### Activity
Every line in the records below with the string "Require" is to be copied out.
○ ○ ○ ○ ○ ○ ○
(* ===== verification/NoiseFacts.v ===== *)
(** Lemmas about the Stratum V2 transport: the reader's bound and termination,
    and what the key file can hold. *)
From S2P Require Export Noise.
From Stdlib Require Import Strings.Ascii.

(** ** The reader *)

Section reader.
Context {HN : NoiseLib} {HNL : NoiseLaws}.
Implicit Types (r : NoiseReader) (input : list byte).

Definition with_max (r : NoiseReader) (max : Z) : NoiseReader :=
  {| nr_decoder := nr_decoder r; nr_state := nr_state r; nr_max_frame := max; nr_frame_read := nr_frame_read r |}.
(** The cap is never changed. *)
Lemma noise_read_cap fuel r input r' rest res :
  noise_read fuel r input = Some (r', rest, res) -> nr_max_frame r' = nr_max_frame r.
Proof.
  revert r input; induction fuel as [|fuel IH]; intros r input H; [done|]. cbn [noise_read] in H.
  destruct (nr_state r) as [st|]; [|by injection H as <- <- <-].
  destruct (next_transport_frame _ _) as [d [t p st'|missing st'|e]]; [by injection H as <- <- <-| |by injection H as <- <- <-].
  cbv zeta in H. destruct (_ <? _); [by injection H as <- <- <-|].
  destruct (_ <? _)%nat; [by injection H as <- <- <-|]. apply IH in H. exact H.
Qed.
(** Every read brings the count closer to the cap, so the loop ends; it never
    takes more than the cap allows. *)
Lemma noise_read_total fuel r input :
  0 <= nr_frame_read r <= nr_max_frame r -> nr_max_frame r < 2 ^ 63 ->
  nr_max_frame r - nr_frame_read r < Z.of_nat fuel ->
  exists r' rest res, noise_read fuel r input = Some (r', rest, res) /\
    Z.of_nat (length input) - Z.of_nat (length rest) <= nr_max_frame r - nr_frame_read r /\
    (length rest <= length input)%nat /\
    match res with
    | Ok _ => nr_frame_read r' = 0
    | Err (InvalidData at_least max) => max = nr_max_frame r /\ max < at_least
    | _ => True
    end.
Proof.
  revert r input; induction fuel as [|fuel IH]; intros r input Hr Hm Hf; [lia|]. cbn [noise_read].
  destruct (nr_state r) as [st|]; [|eexists _, _, _; split; [done|split; [lia|done]]].
  destruct (next_transport_frame _ _) as [d [t p st'|missing st'|e]] eqn:En;
    [eexists _, _, _; split; [done|split; [lia|done]]| |eexists _, _, _; split; [done|split; [lia|done]]].
  pose proof (missing_positive _ _ _ _ _ En) as Hmiss. pose proof (writable_missing _ _ _ _ _ En) as Hw.
  cbv zeta. cbn [nr_max_frame nr_frame_read nr_state].
  assert (saturating_add 64 (nr_frame_read r) missing = nr_frame_read r + missing) as ->
    by (unfold saturating_add, umax; lia).
  destruct (Z.ltb_spec (nr_max_frame r) (nr_frame_read r + missing)) as [Hlt|Hge].
  { eexists _, _, _. split; [done|]. split; [lia|]. split; [done|]. by split. }
  destruct (Nat.ltb_spec (length input) (writable_len d)) as [Heof|Hin].
  { eexists _, _, _. split; [done|]. cbn [length]. split; [lia|]. split; [lia|done]. }
  set (r1 := {| nr_decoder := _; nr_state := _; nr_max_frame := _; nr_frame_read := _ |}).
  destruct (IH r1 (drop (writable_len d) input)) as (r' & rest & res & -> & H1 & H2 & H3); [cbn; lia..|].
  exists r', rest, res. split; [done|]. rewrite length_drop in H1, H2. cbn in H1, H3. split; [lia|]. split; [lia|done].
Qed.
Lemma noise_read_rest fuel r input r' rest res :
  noise_read fuel r input = Some (r', rest, res) -> (length rest <= length input)%nat.
Proof.
  revert r input; induction fuel as [|fuel IH]; intros r input H; [done|]. cbn [noise_read] in H.
  destruct (nr_state r) as [st|]; [|by injection H as <- <- <-].
  destruct (next_transport_frame _ _) as [d [t p st'|missing st'|e]]; [by injection H as <- <- <-| |by injection H as <- <- <-].
  cbv zeta in H. destruct (_ <? _); [by injection H as <- <- <-|].
  destruct (_ <? _)%nat; [injection H as <- <- <-; cbn; lia|]. apply IH in H. rewrite length_drop in H. lia.
Qed.
(** Against a reader without a cap: the same result while the bytes taken fit,
    a refusal once they do not. *)
Lemma noise_read_uncapped fuel r input max r' rest msg :
  0 <= nr_frame_read r -> nr_frame_read r + Z.of_nat (length input) < 2 ^ 63 -> nr_frame_read r <= max < 2 ^ 63 ->
  nr_max_frame r = umax 64 -> noise_read fuel r input = Some (r', rest, Ok msg) ->
  if nr_frame_read r + (Z.of_nat (length input) - Z.of_nat (length rest)) <=? max then
    noise_read fuel (with_max r max) input = Some (with_max r' max, rest, Ok msg)
  else exists r2 rest2 at_least,
    noise_read fuel (with_max r max) input = Some (r2, rest2, Err (InvalidData at_least max)) /\ max < at_least.
Proof.
  revert r input; induction fuel as [|fuel IH]; intros r input H0 Hin Hmax Hcap H; [done|].
  cbn [noise_read] in H |- *. cbn [with_max nr_state nr_decoder].
  destruct (nr_state r) as [st|]; [|done].
  destruct (next_transport_frame _ _) as [d [t p st'|missing st'|e]] eqn:En; [| |done].
  { injection H as <- <- <-. rewrite Z.sub_diag, (proj2 (Z.leb_le _ _)) by lia. done. }
  pose proof (missing_positive _ _ _ _ _ En) as Hmiss. pose proof (writable_missing _ _ _ _ _ En) as Hw.
  cbv zeta in H |- *. cbn [nr_max_frame nr_frame_read nr_state with_max] in H |- *. rewrite Hcap in H.
  destruct (umax 64 <? _); [done|]. destruct (Nat.ltb_spec (length input) (writable_len d)) as [|Hle]; [done|].
  assert (saturating_add 64 (nr_frame_read r) missing = nr_frame_read r + missing) as Hs
    by (unfold saturating_add, umax; lia).
  rewrite Hs in *.
  assert (length rest <= length (drop (writable_len d) input))%nat as Hrest by by eapply noise_read_rest.
  rewrite length_drop in Hrest.
  destruct (Z.ltb_spec max (nr_frame_read r + missing)) as [Hlt|Hge].
  - rewrite (proj2 (Z.leb_gt _ _)) by lia. by eexists _, _, _.
  - apply IH in H; cbn [nr_frame_read nr_max_frame] in *; [|rewrite ?length_drop; lia..|done].
    rewrite length_drop in H.
    replace (nr_frame_read r + missing + (Z.of_nat (length input - writable_len d) - Z.of_nat (length rest)))
      with (nr_frame_read r + (Z.of_nat (length input) - Z.of_nat (length rest))) in H by lia.
    exact H.
Qed.
End reader.

(** ** The key file *)

Lemma tmp_not_path path : key_tmp_path path ≠ path.
Proof.
  unfold key_tmp_path. intros H. apply (f_equal String.length) in H.
  assert (forall a b, String.length (a +:+ b) = (String.length a + String.length b)%nat) as Hl
    by (intros a b; induction a as [|c a IH]; [done|exact (f_equal S IH)]).
  rewrite Hl in H. cbn in H. lia.
Qed.
Section keyfile.
Context (path contents : string) (f0 : fs).
Abbreviation tmp := (key_tmp_path path).
Abbreviation full := (contents +:+ newline_string).

(** The file being written: under the temporary name, not the one the path
    had. *)
Definition own (f : fs) (i : nat) (s : string) (synced : bool) : Prop :=
  names f !! tmp = Some i /\ names f0 !! path ≠ Some i /\
  inodes f !! i = Some {| i_contents := s; i_mode := 0x180; i_synced := synced |}.
Definition path_same (f : fs) : Prop := names f !! path = names f0 !! path.
Definition published (f : fs) : Prop :=
  exists i, names f !! path = Some i /\
    inodes f !! i = Some {| i_contents := full; i_mode := 0x180; i_synced := true |}.
Definition pos_inv (f : fs) (pos : kw_pos) : Prop :=
  match pos with
  | KwRemove | KwCreate | KwCleanup false | KwDone false => path_same f
  | KwWrite i => path_same f /\ exists s, own f i s false
  | KwNewline i => path_same f /\ own f i contents false
  | KwSync i => path_same f /\ own f i full false
  | KwLink | KwRename => path_same f /\ exists i, own f i full true
  | KwCleanup true | KwDone true => published f
  end.
(** What the path named before is never written to. *)
Definition old_kept (f : fs) : Prop :=
  forall k x, names f0 !! path = Some k -> inodes f0 !! k = Some x -> inodes f !! k = Some x.

Lemma own_write f i s s' synced :
  own f i s synced -> own (with_contents f i s') i s' false.
Proof.
  intros (H1 & H2 & H3). split; [done|]. split; [done|]. cbn. by rewrite lookup_alter_eq, H3.
Qed.
Lemma old_write f i s s' synced : own f i s synced -> old_kept f -> old_kept (with_contents f i s').
Proof.
  intros (_ & H2 & _) Ho k x Hk Hx. cbn. rewrite lookup_alter_ne; [by apply (Ho k)|]. intros ->. done.
Qed.
Lemma kw_step_inv f pos f' pos' :
  (forall k, names f0 !! path = Some k -> is_Some (inodes f0 !! k)) ->
  kw_step path contents (f, pos) (f', pos') ->
  old_kept f /\ pos_inv f pos -> old_kept f' /\ pos_inv f' pos'.
Proof.
  intros Hwf Hstep [Ho Hp]. pose proof (tmp_not_path path) as Hne.
  inversion Hstep; subst; clear Hstep; cbn [pos_inv] in *.
  - split; [done|]. unfold path_same. cbn. by rewrite lookup_delete_ne.
  - done.
  - assert (names f0 !! path ≠ Some i) as Hi.
    { intros Hk. destruct (Hwf i Hk) as [x Hx]. specialize (Ho i x Hk Hx). congruence. }
    split; [|split].
    + intros k x Hk Hx. cbn. rewrite lookup_insert_ne; [by apply (Ho k)|]. intros ->. done.
    + unfold path_same. cbn. by rewrite lookup_insert_ne.
    + exists "". split; [cbn; by rewrite lookup_insert_eq|]. split; [done|]. cbn. by rewrite lookup_insert_eq.
  - done.
  - destruct Hp as [Hp [s' Hs]]. split; [by eapply old_write|]. split; [done|]. exists s. by eapply own_write.
  - destruct Hp as [Hp [s' Hs]]. split; [by eapply old_write|]. split; [done|]. by eapply own_write.
  - by destruct Hp.
  - destruct Hp as [Hp Hs]. split; [by eapply old_write|]. split; [done|]. by eapply own_write.
  - by destruct Hp.
  - destruct Hp as [Hp (Ha & Hb & Hc)]. split.
    + intros k x Hk Hx. cbn. rewrite lookup_alter_ne; [by apply (Ho k)|]. intros ->. done.
    + split; [done|]. exists i. split; [done|]. split; [done|]. cbn. by rewrite lookup_alter_eq, Hc.
  - by destruct Hp.
  - destruct Hp as [Hp (j & Ha & Hb & Hc)]. split; [done|]. exists i. cbn. rewrite lookup_insert_eq.
    split; [done|]. congruence.
  - by destruct Hp.
  - done.
  - destruct Hp as [Hp (j & Ha & Hb & Hc)]. split; [done|]. exists i. cbn. rewrite lookup_insert_eq.
    split; [done|]. congruence.
  - by destruct Hp.
  - split; [done|]. destruct ok; cbn.
    + destruct Hp as (i & Ha & Hb). exists i. cbn. by rewrite lookup_delete_ne.
    + unfold path_same. cbn. by rewrite lookup_delete_ne.
  - by destruct ok.
Qed.
Lemma kw_run_inv f pos :
  (forall k, names f0 !! path = Some k -> is_Some (inodes f0 !! k)) ->
  rtc (kw_step path contents) (f0, KwRemove) (f, pos) -> old_kept f /\ pos_inv f pos.
Proof.
  intros Hwf. apply (rtc_ind_r (fun st => old_kept st.1 /\ pos_inv st.1 st.2) (f0, KwRemove)).
  - split; [by intros k x|done].
  - intros [f1 pos1] [f2 pos2] _ Hs IH. by eapply kw_step_inv.
Qed.
(** What survives a crash at any point. *)
Lemma path_content f f' pos :
  (forall k, names f0 !! path = Some k -> exists x, inodes f0 !! k = Some x /\ i_synced x = true) ->
  old_kept f -> pos_inv f pos -> crash f f' ->
  (path_same f -> fs_read f' path = fs_read f0 path) /\ (published f -> fs_read f' path = Some full) /\
  (path_same f \/ published f).
Proof.
  intros Hwf Ho Hp Hc. inversion Hc as [f1 f1' Hn Hi]; subst. unfold fs_read. rewrite Hn. split; [|split].
  - intros Hsame. rewrite Hsame. destruct (names f0 !! path) as [k|] eqn:Hk; [|done]. cbn.
    destruct (Hwf k eq_refl) as (x & Hx & Hs). pose proof (Ho k x Hk Hx) as Hfx. specialize (Hi k).
    rewrite Hfx in Hi. rewrite Hx. destruct (inodes f' !! k) as [y|]; [|done]. rewrite Hs in Hi.
    destruct Hi as (_ & _ & Hy). cbn. by rewrite Hy.
  - intros (i & Hpi & Hx). rewrite Hpi. cbn. specialize (Hi i). rewrite Hx in Hi.
    destruct (inodes f' !! i) as [y|]; [|done]. cbn in *. destruct Hi as (_ & _ & Hy). by rewrite Hy.
  - destruct pos as [| |i|i|i| | |[]|[]]; cbn in Hp; try (by left); try (by right); left; apply Hp.
Qed.
End keyfile.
○ ○ ○ ○ ○ ○ ○
### Solution
From S2P Require Export Noise.
From Stdlib Require Import Strings.Ascii.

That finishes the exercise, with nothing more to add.